Kottarashky hat Musik gesammelt, alles was sich im Lande abspielt, jede Richtung, die es hergibt. Und da kommen eine Menge verschiedenster Einflüsse zusammen, die er auf dem PC zusammengemixt hat und die diese feine Mischung großartig widerspiegeln. Mit dieser 'Sammlung' ist jedoch auch eine Art von Angst verbunden, Angst, dass all die Musikrichtungen, -stile, Traditionen der Balkanregion verloren gehen könnten. Vergessen im Zuge 'europäischer Globalisierung', die Bulgarien und besonders Sofia erfährt.

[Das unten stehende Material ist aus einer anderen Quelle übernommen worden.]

(** * s3dxrd.utils.postprocessing: the alpha-shape pipeline

    A shallow embedding of [src/s3dxrd/utils/postprocessing.py]
    ([alphashape], [_min_absolute_value], [find_best_approximations]) and the
    properties of its natural-language specification.

    Conventions of the embedding.
    - A NumPy [float64] is a primitive binary64 [float]; an [int64] is a [Z].
    - An array of shape (N,3) is a list of triples, a 4x4 matrix a 4-tuple of
      4-tuples, the voxel grid a nested list.
    - A Python exception is a value of [exn]; code that may raise returns a
      [res]; code that also mutates arrays in place runs in the monad [M]
      over a store of arrays addressed by location.
    - NumPy and scikit-image are libraries, not code of this repository:
      [np.argmin], [np.amax], [np.around] ... are modelled after their
      documented behaviour, and [measure.marching_cubes] is a parameter.
    - [@jit] is taken to preserve the meaning of the function it decorates,
      but for a division by zero, which raises ZeroDivisionError in the
      compiled function: what is proved of a distance of the projector
      assumes a norm that is not zero.
    - A matrix product is the dot product of rows and columns, summed from
      left to right and rounded after every operation; the arrays of the
      mesh are read as float64; memory is unbounded; the plots, which write
      no array, are left out. *)

From Stdlib Require Import ZArith Floats Lia.
From stdpp Require Import base option list strings.

Local Open Scope Z_scope.

(** ** Exceptions and results *)

Inductive exn : Type :=
  | ValueError (msg : string)
  | IndexError (msg : string)
  | OverflowError (msg : string).
(* ===== verification/_CoqProject ===== *)
-Q . S2P
Prelude.v
JsLang.v
Texts.v
Double.v
Floats.v
StableSort.v
StreamId.v
Json.v
Schema.v
Xdr.v
Worker.v
Contract.v
Samples.v
WorkerFacts.v
Replay.v
Effects.v
IndexerCursor.v
DeadLetter.v
SampleSdk.v
DeadLetterFacts.v
Http.v
Middleware.v
Poll.v
PollFacts.v
Mutex.v
MemoryCache.v
Claimable.v
ClaimableFacts.v
TopUp.v
ContractCalls.v
HandlerRuns.v
Projection.v
Sse.v
SseFacts.v
SseController.v
RpcPool.v
Webhook.v
Runway.v
WebhookController.v
AdminController.v
Soroban.v
Simulate.v
SorobanFacts.v
StreamApi.v
StreamApiFacts.v
StreamQueries.v
StreamQueryFacts.v
EventQueries.v
Amount.v
Dates.v
WalletCalls.v
Csv.v
Payroll.v
PayrollFacts.v
StreamForm.v
Base64.v
PaymentRequest.v
Auth.v
AuthFacts.v
Statement.v
StatementFacts.v
AdminRoutes.v
AdminRoutesFacts.v
SdkClient.v
EventStream.v
Activity.v
Subscriptions.v
ApiClient.v
Dashboard.v
DashboardFacts.v
StreamingAmount.v
Incoming.v
IncomingFacts.v
Cashflow.v
Tracker.v
StreamPage.v
DashboardPage.v
WalletSession.v
Settings.v
Tokens.v
(* ===== verification/StreamId.v ===== *)
(** * On-chain stream identifiers: backend/src/lib/stream-id.ts

    [parseStreamId] reads an identifier from a request, [streamIdToJson] is the
    encoding installed as [BigInt.prototype.toJSON], and [JSON_stringify] is
    [JSON.stringify] under that encoding. *)
From S2P Require Import Prelude JsLang.
Local Open Scope Z_scope.
Set Warnings "-register-all".

(** A value of type [unknown], as far as [parseStreamId] tells values apart. *)
Inductive RawId :=
| RawBigint (b : Z)
| RawNumber (x : num)
| RawFraction (* a number that is not an integer *)
| RawString (s : string)
| RawOther.

Definition parseStreamId (raw : RawId) : option Z :=
  match raw with
  | RawBigint b => if 0 <=? b then Some b else None
  | RawNumber (Fin x) =>
      if (x <? 0) || negb (isSafeInteger (Fin x)) then None else Some x
  | RawNumber _ | RawFraction => None
  | RawString s =>
      let trimmed := trim s in
      if digits_only trimmed then string_to_bigint trimmed else None
  | RawOther => None
  end.

(** The number or string that stands for a bigint in JSON. *)
Inductive JsonId := IdNumber (x : num) | IdString (s : string).

Definition streamIdToJson (streamId : Z) : JsonId :=
  let asNumber := Number_of_bigint streamId in
  if isSafeInteger asNumber then IdNumber asNumber else IdString (BigInt_toString streamId).

(** What a client that echoes the JSON value sends back. *)
Definition raw_of_json (j : JsonId) : RawId :=
  match j with IdNumber x => RawNumber x | IdString s => RawString s end.

(** ** JSON *)

Inductive Json :=
| JNull
| JUndefined (* dropped from objects *)
| JBool (b : bool)
| JNumber (n : Z)
| JBigint (b : Z)
| JString (s : string)
| JArray (xs : list Json)
| JObject (fields : list (string * Json)).

Definition hex_char (d : Z) : Ascii.ascii :=
  Ascii.ascii_of_nat (Z.to_nat (if d <? 10 then 48 + d else 87 + d)).

Definition json_escape_char (c : Ascii.ascii) : string :=
  let x := code c in
  if x =? 34 then String "\"%char (String c EmptyString)
  else if x =? 92 then String c (String c EmptyString)
  else if x =? 8 then "\b"
  else if x =? 9 then "\t"
  else if x =? 10 then "\n"
  else if x =? 12 then "\f"
  else if x =? 13 then "\r"
  else if x <? 32 then "\u00" +:+ String (hex_char (x / 16)) (String (hex_char (x mod 16)) EmptyString)
  else String c EmptyString.

Fixpoint json_escape (s : string) : string :=
  match s with
  | EmptyString => EmptyString
  | String c s' => json_escape_char c +:+ json_escape s'
  end.

Definition dquote : string := String (Ascii.ascii_of_nat 34) EmptyString.
Definition json_quote (s : string) : string := dquote +:+ json_escape s +:+ dquote.

Definition json_id (j : JsonId) : string :=
  match j with
  | IdNumber (Fin z) => BigInt_toString z
  | IdNumber _ => "null"
  | IdString s => json_quote s
  end.

Fixpoint join (sep : string) (xs : list string) : string :=
  match xs with
  | [] => EmptyString
  | [x] => x
  | x :: xs' => x +:+ sep +:+ join sep xs'
  end.

(** [JSON.stringify], for numbers that are safe integers. *)
Fixpoint JSON_stringify (j : Json) : string :=
  match j with
  | JNull | JUndefined => "null"
  | JBool b => if b then "true" else "false"
  | JNumber n => BigInt_toString n
  | JBigint b => json_id (streamIdToJson b)
  | JString s => json_quote s
  | JArray xs => "[" +:+ join "," (map JSON_stringify xs) +:+ "]"
  | JObject fields =>
      let field (kv : string * Json) : list string :=
        let '(k, v) := kv in
        match v with
        | JUndefined => []
        | _ => [json_quote k +:+ ":" +:+ JSON_stringify v]
        end in
      "{" +:+ join "," (concat (map field fields)) +:+ "}"
  end.

(** ** Facts *)

Lemma parseStreamId_digits s :
  digits_only s = true -> parseStreamId (RawString s) = parse_digits 0 s.
Proof.
  intros H. unfold parseStreamId. rewrite trim_digits by (by destruct s).
  by rewrite H, string_to_bigint_digits.
Qed.

Lemma parse_digits_nonneg v s z : 0 <= v -> parse_digits v s = Some z -> 0 <= z.
Proof.
  revert v. induction s as [|c s IH]; simpl; intros v Hv Hz; [by simplify_eq|].
  case_match; [|done]. eapply IH; [|exact Hz].
  unfold is_digit, digit_val in *. lia.
Qed.

(** Every identifier the parser accepts is non-negative. *)
Lemma parseStreamId_nonneg raw z : parseStreamId raw = Some z -> 0 <= z.
Proof.
  destruct raw as [b|[| x | |]| |s|]; simpl; intros H; cases.
  - lia.
  - lia.
  - rewrite string_to_bigint_digits in H by done. by eapply parse_digits_nonneg in H.
Qed.

(** An identifier of any size survives the trip to a client and back: the
    JSON value [streamIdToJson] produces is read by [parseStreamId] as the same
    integer, whether it was small enough to travel as a number or had to travel
    as a decimal string. *)
Theorem streamId_roundtrip id :
  0 <= id -> parseStreamId (raw_of_json (streamIdToJson id)) = Some id.
Proof.
  intros Hid. unfold streamIdToJson. case_match eqn:Hs.
  - apply Number_isSafe in Hs. rewrite Number_safe by done. simpl.
    apply Z.leb_le in Hs. unfold MAX_SAFE_INTEGER in *. rewrite Hs.
    case (Z.ltb_spec id 0); [lia|done].
  - simpl raw_of_json. unfold BigInt_toString.
    case (Z.ltb_spec id 0); intros; [lia|].
    rewrite parseStreamId_digits by by apply nat_digits_only. by apply parse_nat_digits.
Qed.

Lemma streamId_roundtrip_witness :
  0 <= 18446744073709551615 /\
  parseStreamId (raw_of_json (streamIdToJson 18446744073709551615)) = Some 18446744073709551615.
Proof. split; [lia|]. apply (streamId_roundtrip 18446744073709551615). lia. Defined.
(* ===== verification/Contract.v ===== *)
(** * The stream contract, as far as the TypeScript code mirrors it

    contracts/stream_contract/src: the claimable-amount function of lib.rs with
    its three vesting schedules, and the events of events.rs the worker indexes,
    as the XDR values a node reports.  i128 and u64 are [Z] with the checked and
    saturating operations written out. *)
From S2P Require Import Prelude JsLang Xdr.
Local Open Scope Z_scope.

Definition I128_MAX : Z := 2 ^ 127 - 1.
Definition I128_MIN : Z := - 2 ^ 127.
Definition sat_i128 (x : Z) : Z := Z.max I128_MIN (Z.min I128_MAX x).
Definition saturating_sub (a b : Z) : Z := sat_i128 (a - b).
Definition saturating_add (a b : Z) : Z := sat_i128 (a + b).
Definition checked_mul (a b : Z) : option Z :=
  if (I128_MIN <=? a * b) && (a * b <=? I128_MAX) then Some (a * b) else None.
Definition saturating_sub_u64 (a b : Z) : Z := Z.max 0 (a - b).

Inductive VestingSchedule :=
| Linear
| StepTranches (steps : list (Z * Z)) (* unlock_time, unlock_amount *)
| HybridCliffLinear (cliff_time cliff_unlock_amount : Z).

Record ChainStream := {
  rate_per_second : Z;
  deposited_amount : Z;
  withdrawn_amount : Z;
  last_update_time : Z;
  is_active : bool;
  paused : bool;
  paused_at : option Z;
  schedule : VestingSchedule
}.

(** The loop over the tranches stops at the first future step. *)
Fixpoint unlocked_by (steps : list (Z * Z)) (now unlocked : Z) : Z :=
  match steps with
  | [] => unlocked
  | (t, a) :: rest =>
      if now <? t then unlocked else unlocked_by rest now (saturating_add unlocked a)
  end.

Definition calculate_claimable (s : ChainStream) (now : Z) : Z :=
  let effective_now :=
    if paused s then default (last_update_time s) (paused_at s) else now in
  let remaining := Z.max 0 (saturating_sub (deposited_amount s) (withdrawn_amount s)) in
  match schedule s with
  | Linear =>
      let elapsed := saturating_sub_u64 effective_now (last_update_time s) in
      match checked_mul elapsed (rate_per_second s) with
      | Some streamed => Z.min streamed remaining
      | None => remaining
      end
  | StepTranches steps =>
      Z.min (Z.max 0 (saturating_sub (unlocked_by steps effective_now 0) (withdrawn_amount s)))
        remaining
  | HybridCliffLinear cliff_time cliff_unlock_amount =>
      if effective_now <? cliff_time then 0
      else
        let linear_total := saturating_sub (deposited_amount s) cliff_unlock_amount in
        let linear_elapsed := saturating_sub_u64 effective_now cliff_time in
        let linear :=
          match checked_mul linear_elapsed (rate_per_second s) with
          | Some result => Z.min result linear_total
          | None => linear_total
          end in
        Z.min (Z.max 0 (saturating_sub (saturating_add cliff_unlock_amount linear)
                          (withdrawn_amount s))) remaining
  end.

Definition get_claimable_amount (s : ChainStream) (now : Z) : Z :=
  if is_active s then calculate_claimable s now else 0.

(** ** Events *)

(** What the RPC adds to an event. *)
Record EventMeta := { m_id : string; m_ledger : Z; m_txHash : string }.

Definition publish (m : EventMeta) (name : string) (stream_id : Z)
    (fields : list (string * ScVal)) : EventResponse := {|
  id := m_id m; type := "contract"; ledger := m_ledger m; ledgerClosedAt := "";
  transactionIndex := 0; operationIndex := 0; inSuccessfulContractCall := true;
  contractId := None; txHash := Some (m_txHash m);
  topic := [ScvSymbol name; ScvU64 stream_id];
  value := ScvMap (Some (map (fun kv => (ScvSymbol kv.1, kv.2))
                     (("stream_id", ScvU64 stream_id) :: fields))) |}.

Definition StreamCreatedEvent m stream_id sender recipient rate token deposited start :=
  publish m "stream_created" stream_id
    [("sender", ScvAddress sender); ("recipient", ScvAddress recipient);
     ("rate_per_second", i128_parts rate); ("token_address", ScvAddress token);
     ("deposited_amount", i128_parts deposited); ("start_time", ScvU64 start)].

Definition StreamToppedUpEvent m stream_id sender amount new_deposited new_end :=
  publish m "stream_topped_up" stream_id
    [("sender", ScvAddress sender); ("amount", i128_parts amount);
     ("new_deposited_amount", i128_parts new_deposited); ("new_end_time", ScvU64 new_end)].

Definition TokensWithdrawnEvent m stream_id recipient amount timestamp :=
  publish m "tokens_withdrawn" stream_id
    [("recipient", ScvAddress recipient); ("amount", i128_parts amount);
     ("timestamp", ScvU64 timestamp)].

Definition StreamPausedEvent m stream_id sender paused_at :=
  publish m "stream_paused" stream_id
    [("sender", ScvAddress sender); ("paused_at", ScvU64 paused_at)].

Definition StreamResumedEvent m stream_id sender new_end :=
  publish m "stream_resumed" stream_id
    [("sender", ScvAddress sender); ("new_end_time", ScvU64 new_end)].

Definition StreamCancelledEvent m stream_id sender recipient amount_withdrawn refunded :=
  publish m "stream_cancelled" stream_id
    [("sender", ScvAddress sender); ("recipient", ScvAddress recipient);
     ("amount_withdrawn", i128_parts amount_withdrawn); ("refunded_amount", i128_parts refunded)].
(* ===== verification/Samples.v ===== *)
(** * Concrete inputs shared by the examples

    A database on [gmap_engine] holding one stream, built by processing the
    creation event itself, and some events about that stream. *)
From S2P Require Import Prelude JsLang StreamId Schema Xdr Worker Contract.
Local Open Scope Z_scope.

(** Stand-in encodings: a distinct first letter per kind of address, then a digit per byte. *)
Definition sample_strkey : StrKey := {|
  encodeEd25519PublicKey k := String "G"%char (String.string_of_list_ascii (map digit_char k));
  encodeContract h := String "C"%char (String.string_of_list_ascii (map digit_char h)) |}.
#[export] Existing Instance sample_strkey.
#[export] Existing Instance gmap_engine.

Definition alice : ScAddress := AccountAddress [1].
Definition bob : ScAddress := AccountAddress [2].
Definition token : ScAddress := ContractAddress [7].

Definition meta (n : string) (l : Z) : EventMeta :=
  {| m_id := "ev-" +:+ n; m_ledger := l; m_txHash := "tx-" +:+ n |}.

(** Stream 1: 10 per second, 1000 deposited, from second 100. *)
Definition created1 : EventResponse :=
  StreamCreatedEvent (meta "c" 1) 1 alice bob 10 token 1000 100.
Definition withdrawn1 : EventResponse := TokensWithdrawnEvent (meta "w" 2) 1 bob 50 105.
Definition paused1 : EventResponse := StreamPausedEvent (meta "p" 3) 1 alice 110.
Definition resumed1 : EventResponse := StreamResumedEvent (meta "r" 4) 1 alice 220.
Definition toppedUp1 : EventResponse := StreamToppedUpEvent (meta "t" 5) 1 alice 500 1500 250.

Definition sample_world : World gmap_engine := (processEvent 100000 created1 empty_world).2.

Definition sample_stream : Stream := {|
  streamId := 1; sender := "G1"; recipient := "G2"; tokenAddress := "C7";
  ratePerSecond := "10"; depositedAmount := "1000"; withdrawnAmount := "0";
  startTime := 100; lastUpdateTime := 100; endTime := Some 200;
  isActive := true; isPaused := false; pausedAt := None; totalPausedDuration := 0;
  updatedAt := 100000 |}.

Lemma sample_world_stream : t_find 1 (streams (db sample_world)) = Some sample_stream.
Proof. vm_refl. Qed.

Lemma empty_world_ok : world_ok empty_world.
Proof. split; intros ? ? H; vm_compute in H; discriminate. Qed.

Kottarashky bedient sich beim digitalen Soundpuzzlen an Teilen aus Titeln mehr oder weniger uns bekannter Musiker, Boris Kovac, Les Yeux Noir, Fanfare Ciocarlia, Mitsou. Viele der zwölf Titel würden, ohne dass man weiß, woher sie kommen, sicher auch in Richtung Buena Vista Social Club eingeordnet werden können. Schon in "Chetiri" spüre ich das südländische Feeling, das sich größtenteils über die gesamte CD streckt - Violine, Akkordeon, Trompete. Bass und Gitarre haben einen unveränderlichen Grundrhythmus.
Er arbeitet mit vielen Soundschleifen und lässt zwischen den Titeln selten dieses mitschwingende, mitstampfende Gefühl abklingen. Hinzu kommen Sequenzen, die für mich nach Klezmermusik klingen, viel Klarinette, die an Zigeuner (Gypsy-)musik denken lassen, an eine Unbeschwertheit im Leben, die wir uns meistens schon nicht mal mehr vorstellen können. Diese Musiker sind uns damit weit voraus. (Erinnert mich an die Unbeschwertheit des Feierns im Kinofilm mit Prahl, "Du bist nicht allein".)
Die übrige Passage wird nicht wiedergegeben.